The material and style in which it was made point to Chiusi as its place of origin, a city with which Perugia had had cultural and economic exchanges since Archaic times. The aristocratic client who ordered it from the Chiusi craftsmen had some unusual and very precise specifications that differentiate it from the work these artisans usually did, mostly urns and memorial stones, for his own burial. The sarcophagus is on display at the National Archaeology Museum in Perugia.
The next period can be attributed to between the middle of the 5th and the early 4th century B.C.E., when more finds are concentrated in areas nearer to the city. Between 1857 and 1858, the site offered up a stamnos attributed to the Polignoto group found inside a niche carved into the wall of a burial room and perhaps used to contain ashes, and then the celebrated pointy amphora by the Pittore di Perugia, which had been placed by the head of the deceased.
Excavation activity between 1900 and 1903 brought to light the only complete set of funerary inclusions found in the necropolis, an untouched grave at the end of a room carved into the stone wall. Its sandstone door was decorated with two bronze knobs that somehow survived all that time. It was a single tomb containing a 2-m-long sandstone box with the remains identified as a female, because of the rich effects found both inside and outside of the box. Several precious personal ornamentation objects in gold (a diadem and some earrings) lay on her bones while several other funerary effects were found inside the sarcophagus: crockery and bronze objects.

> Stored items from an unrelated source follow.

(** * tiny-imagenet-200.py: the training harness, embedded and verified

    The script trains a torchvision ResNet on an image-folder dataset and
    prints per-epoch loss and accuracy.  This development embeds the script
    (the five model wrappers, [train], [test], [main] and [MODEL_MAP]) as
    state-passing functions and proves the properties stated for it.

    Conventions of the embedding.
    - Python [int] is [Z]; Python [float] is an exact rational [Q], so every
      statement about losses and learning rates is a statement of exact
      arithmetic (what the floating-point run approximates).
    - The libraries the script calls (torch, torchvision, argparse, the
      Python builtins [int] and [float]) are collaborators: their data and
      operations are the fields of the class [Backend]; what the run finds
      on the machine (accelerator, files, generator states) is a [World].
    - Effects are threaded through the monad [M]: a process state [Proc]
      (environment variables, cudnn flags, generator states, console and
      call log) and an exception result.
    - A data loader is iterated eagerly: the batches of an epoch are
      produced before the loop body runs. *)

From Stdlib Require Import ZArith QArith Qpower Lia.
From stdpp Require Import base gmap strings list.

Local Open Scope Z_scope.

(** ** Python values at the boundary *)

(** The four generators the script seeds (lines 158-161). *)
Inductive Source := TorchCpu | TorchCuda | PyRandom | NumpyRandom.

Record RngState (R : Type) := MkRngState {
  torch_cpu : R;
  torch_cuda : R;
  py_random : R;
  np_random : R
}.
Arguments MkRngState {R}.
Arguments torch_cpu {R}.
Arguments torch_cuda {R}.
Arguments py_random {R}.
Arguments np_random {R}.

Inductive Device := Cpu | Cuda.

(** torchvision transforms, as the script composes them (lines 176-194). *)
Inductive Transform :=
| RandomResizedCrop (size : Z)
| RandomHorizontalFlip
| Resize (size : Z)
| CenterCrop (size : Z)
| ToTensor
| Normalize (mean std : list Q).

(** The arguments of one [torch.hub.load] call. *)
Record HubCall := MkHubCall {
  hub_repo : string;
  hub_entry : string;
  hub_pretrained : bool;
  hub_num_classes : Z
}.

(** Reduction of [nn.CrossEntropyLoss]. *)
Inductive Reduction := ReduceMean | ReduceSum.

(** ** The collaborating libraries *)

Class Backend := {
  Rng : Type;       (* state of one pseudo-random generator *)
  Raw : Type;       (* an image file of the dataset *)
  Image : Type;     (* a transformed input tensor *)
  Logits : Type;    (* one row of the network's output *)
  Weights : Type;   (* parameters and buffers of a network *)
  Grads : Type;     (* the .grad fields of the parameters *)
  Accum : Type;     (* Adadelta's per-parameter accumulators *)
  (* builtins int() and float() on a command-line word *)
  py_int : string -> option Z;
  py_float : string -> option Q;
  (* the generator state a seeding call installs *)
  seed_gen : Source -> Z -> Rng;
  (* dataset[i]: load one file and run the composed transforms on it *)
  apply_transforms : list Transform -> RngState Rng -> Raw -> Image * RngState Rng;
  (* RandomSampler: the order of one shuffled epoch *)
  randperm : RngState Rng -> list (Raw * Z) -> list (Raw * Z) * RngState Rng;
  randperm_Permutation : forall g l, Permutation (fst (randperm g l)) l;
  (* torch.hub.load: build the network, initialising or loading weights *)
  hub_load : HubCall -> RngState Rng -> Weights * RngState Rng;
  (* model(data) in training mode (batch statistics, buffers updated) and
     in evaluation mode (a function of the weights and the batch) *)
  forward_train : Weights -> list Image -> list Logits * Weights;
  forward_eval : Weights -> list Image -> list Logits;
  (* cross entropy of one row against its label, and the row's arg-max *)
  cross_entropy : Logits -> Z -> Q;
  argmax : Logits -> Z;
  (* optimizer.zero_grad() and loss.backward() for a batch loss *)
  zero_grads : Grads;
  backward : Reduction -> Weights -> list Image -> list Z -> Grads -> Grads;
  (* optim.Adadelta: fresh accumulators and one update *)
  adadelta_init : Weights -> Accum;
  adadelta_step : Q -> Accum -> Grads -> Weights -> Weights * Accum
}.

(** ** Exceptions, process state and the monad of the script *)

Inductive ArgError :=
| InvalidInt (flag value : string)
| InvalidFloat (flag value : string)
| InvalidChoice (flag value : string) (choices : list string)
| RequiredMissing (flags : list string)
| Unrecognized (tokens : list string).

Inductive Exn :=
| ArgparseError (e : ArgError)      (* parser.error: usage message, exit status 2 *)
| HelpExit                          (* -h: help text, exit status 0 *)
| ValueError (what : string)
| TypeError (what : string)
| KeyError (key : string)
| FileNotFoundError (path : string)
| ZeroDivisionError.

Inductive Res (A : Type) :=
| Ret (a : A)
| Raise (e : Exn).
Arguments Ret {A}.
Arguments Raise {A}.

(** What the run prints and which library constructors it calls, in
    program order. *)
Inductive Event :=
| ESeed (src : Source) (value : Z)
| EPrintDevice (d : Device)
| EPrintVGA (n : Z)
| EImageFolder (root : string) (tf : list Transform)
| EDataLoader (batch_size : Z) (shuffle : bool) (num_workers : Z) (pin_memory : bool)
| EHubLoad (call : HubCall)
| EPrintEpoch (epoch : Z)
| EPbarUpdate (n : Z)
| EPbarPostfix (loss : Q)
| EPrintTrainTime
| EPrintTest (avg_loss : Q) (correct total : Z) (percent : Q)
| EPrintTestTime
| ESchedulerStep.

Section Script.
Context `{B : Backend}.

Record Proc := MkProc {
  environ : gmap string string;
  cudnn_deterministic : bool;
  cudnn_benchmark : bool;
  rng : RngState Rng;
  log : list Event
}.

Definition M (A : Type) : Type := Proc -> Res A * Proc.

Definition ret {A} (a : A) : M A := fun p => (Ret a, p).

Definition bind {A C} (m : M A) (k : A -> M C) : M C :=
  fun p => match m p with
           | (Ret a, p') => k a p'
           | (Raise e, p') => (Raise e, p')
           end.

Definition raise {A} (e : Exn) : M A := fun p => (Raise e, p).

Definition emit (evs : list Event) : M unit :=
  fun p => (Ret tt, MkProc (environ p) (cudnn_deterministic p) (cudnn_benchmark p)
                            (rng p) (log p ++ evs)).

Definition setenv (k v : string) : M unit :=
  fun p => (Ret tt, MkProc (<[k := v]> (environ p)) (cudnn_deterministic p)
                            (cudnn_benchmark p) (rng p) (log p)).

Definition set_cudnn_deterministic (b : bool) : M unit :=
  fun p => (Ret tt, MkProc (environ p) b (cudnn_benchmark p) (rng p) (log p)).

Definition set_cudnn_benchmark (b : bool) : M unit :=
  fun p => (Ret tt, MkProc (environ p) (cudnn_deterministic p) b (rng p) (log p)).

Definition get_environ : M (gmap string string) := fun p => (Ret (environ p), p).

(** Run a randomised library call on the process's generators. *)
Definition with_rng {A} (f : RngState Rng -> A * RngState Rng) : M A :=
  fun p => let '(a, g) := f (rng p) in
           (Ret a, MkProc (environ p) (cudnn_deterministic p) (cudnn_benchmark p)
                          g (log p)).

End Script.

Notation "'let*' x := m 'in' k" := (bind m (fun x => k))
  (at level 10, x pattern, m at level 100, k at level 200).

(** ** Lists and sums *)

Definition Qsum (l : list Q) : Q := fold_right Qplus 0%Q l.

(** [enumerate(xs)]: each element with its index, from 0. *)
Definition enumerate {A} (l : list A) : list (Z * A) :=
  combine (map Z.of_nat (seq 0 (length l))) l.

(** [range(a, b)]. *)
Definition py_range (a b : Z) : list Z :=
  map (fun i => a + Z.of_nat i) (seq 0 (Z.to_nat (b - a))).

(** Consecutive slices of [n] elements, the last one shorter when [n] does
    not divide the length (a batch sampler with drop_last=False).  The fuel
    is the length of the list, enough for every [n >= 1]. *)
Fixpoint chunks_fuel {A} (fuel n : nat) (l : list A) : list (list A) :=
  match fuel with
  | O => []
  | S fuel' =>
      match l with
      | [] => []
      | _ :: _ => take n l :: chunks_fuel fuel' n (drop n l)
      end
  end.

Definition chunks {A} (n : nat) (l : list A) : list (list A) :=
  chunks_fuel (length l) n l.

(** ** The model wrappers (lines 20-85) and MODEL_MAP (lines 210-216) *)

Inductive ModelClass :=
| ImageNet_Resnet18
| ImageNet_Resnet34
| ImageNet_Resnet50
| ImageNet_Resnet101
| ImageNet_Resnet152.

(** The [torch.hub.load] call in each wrapper's [__init__]. *)
Definition init_call (c : ModelClass) : HubCall :=
  match c with
  | ImageNet_Resnet18 => MkHubCall "pytorch/vision:v0.6.0" "resnet18" false 200
  | ImageNet_Resnet34 => MkHubCall "pytorch/vision:v0.6.0" "resnet34" false 200
  | ImageNet_Resnet50 => MkHubCall "pytorch/vision:v0.6.0" "resnet50" false 200
  | ImageNet_Resnet101 => MkHubCall "pytorch/vision:v0.6.0" "resnet101" false 200
  | ImageNet_Resnet152 => MkHubCall "pytorch/vision:v0.6.0" "resnet152" false 200
  end.

Definition MODEL_MAP : list (string * ModelClass) :=
  [ ("resnet18", ImageNet_Resnet18);
    ("resnet34", ImageNet_Resnet34);
    ("resnet50", ImageNet_Resnet50);
    ("resnet101", ImageNet_Resnet101);
    ("resnet152", ImageNet_Resnet152) ].

(** [d.keys()] and [d[k]] on a dict kept in insertion order. *)
Definition dict_keys {V} (d : list (string * V)) : list string := map fst d.

Fixpoint dict_get {V} (d : list (string * V)) (k : string) : option V :=
  match d with
  | [] => None
  | (k', v) :: d' => if String.eqb k k' then Some v else dict_get d' k
  end.

Section Objects.
Context `{B : Backend}.

(** An instance of a wrapper: the hub call that built [self.model], the
    network's weights and gradients, and the flags of [nn.Module]. *)
Record Model := MkModel {
  hub_call : HubCall;
  weights : Weights;
  grads : Grads;
  training : bool;
  placed_on : Device
}.

(** Width of the output layer: the resnet entry points build the final
    fully connected layer with [num_classes] outputs. *)
Definition output_width (m : Model) : Z := hub_num_classes (hub_call m).

Definition pretrained (m : Model) : bool := hub_pretrained (hub_call m).

(** [cls()]: a new module is in training mode, on the CPU, without
    gradients. *)
Definition construct (c : ModelClass) : M Model :=
  let call := init_call c in
  let* _ := emit [EHubLoad call] in
  let* w := with_rng (hub_load call) in
  ret (MkModel call w zero_grads true Cpu).

(** [model.to(device)], [model.train()], [model.eval()]. *)
Definition to_device (d : Device) (m : Model) : Model :=
  MkModel (hub_call m) (weights m) (grads m) (training m) d.

Definition set_training (b : bool) (m : Model) : Model :=
  MkModel (hub_call m) (weights m) (grads m) b (placed_on m).

(** [model(data)]: the forward pass of the mode the module is in. *)
Definition call_model (m : Model) (data : list Image) : list Logits * Model :=
  if training m then
    let '(out, w) := forward_train (weights m) data in
    (out, MkModel (hub_call m) w (grads m) (training m) (placed_on m))
  else (forward_eval (weights m) data, m).

(** [criterion(output, target)] for [nn.CrossEntropyLoss(reduction=r)]. *)
Definition criterion_apply (r : Reduction) (output : list Logits) (target : list Z) : Q :=
  let total := Qsum (map (fun ot => cross_entropy (fst ot) (snd ot)) (combine output target)) in
  match r with
  | ReduceSum => total
  | ReduceMean => (total / inject_Z (Z.of_nat (length target)))%Q
  end.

Other similar discoveries dating to this same era (late 4th and 3rd century B.C.E.) found in the necropolis stand out for their unusual characteristics: the sarcophagus was placed in the centre or back of the funerary chamber and then urns containing the ashes of those who died during a later period were placed around it.
The Sperandio necropolis offers a unique panorama of the types of funerary rites practised over the long period during which it was used for burials, estimated to be between the 6th and 3rd centuries B.C.E.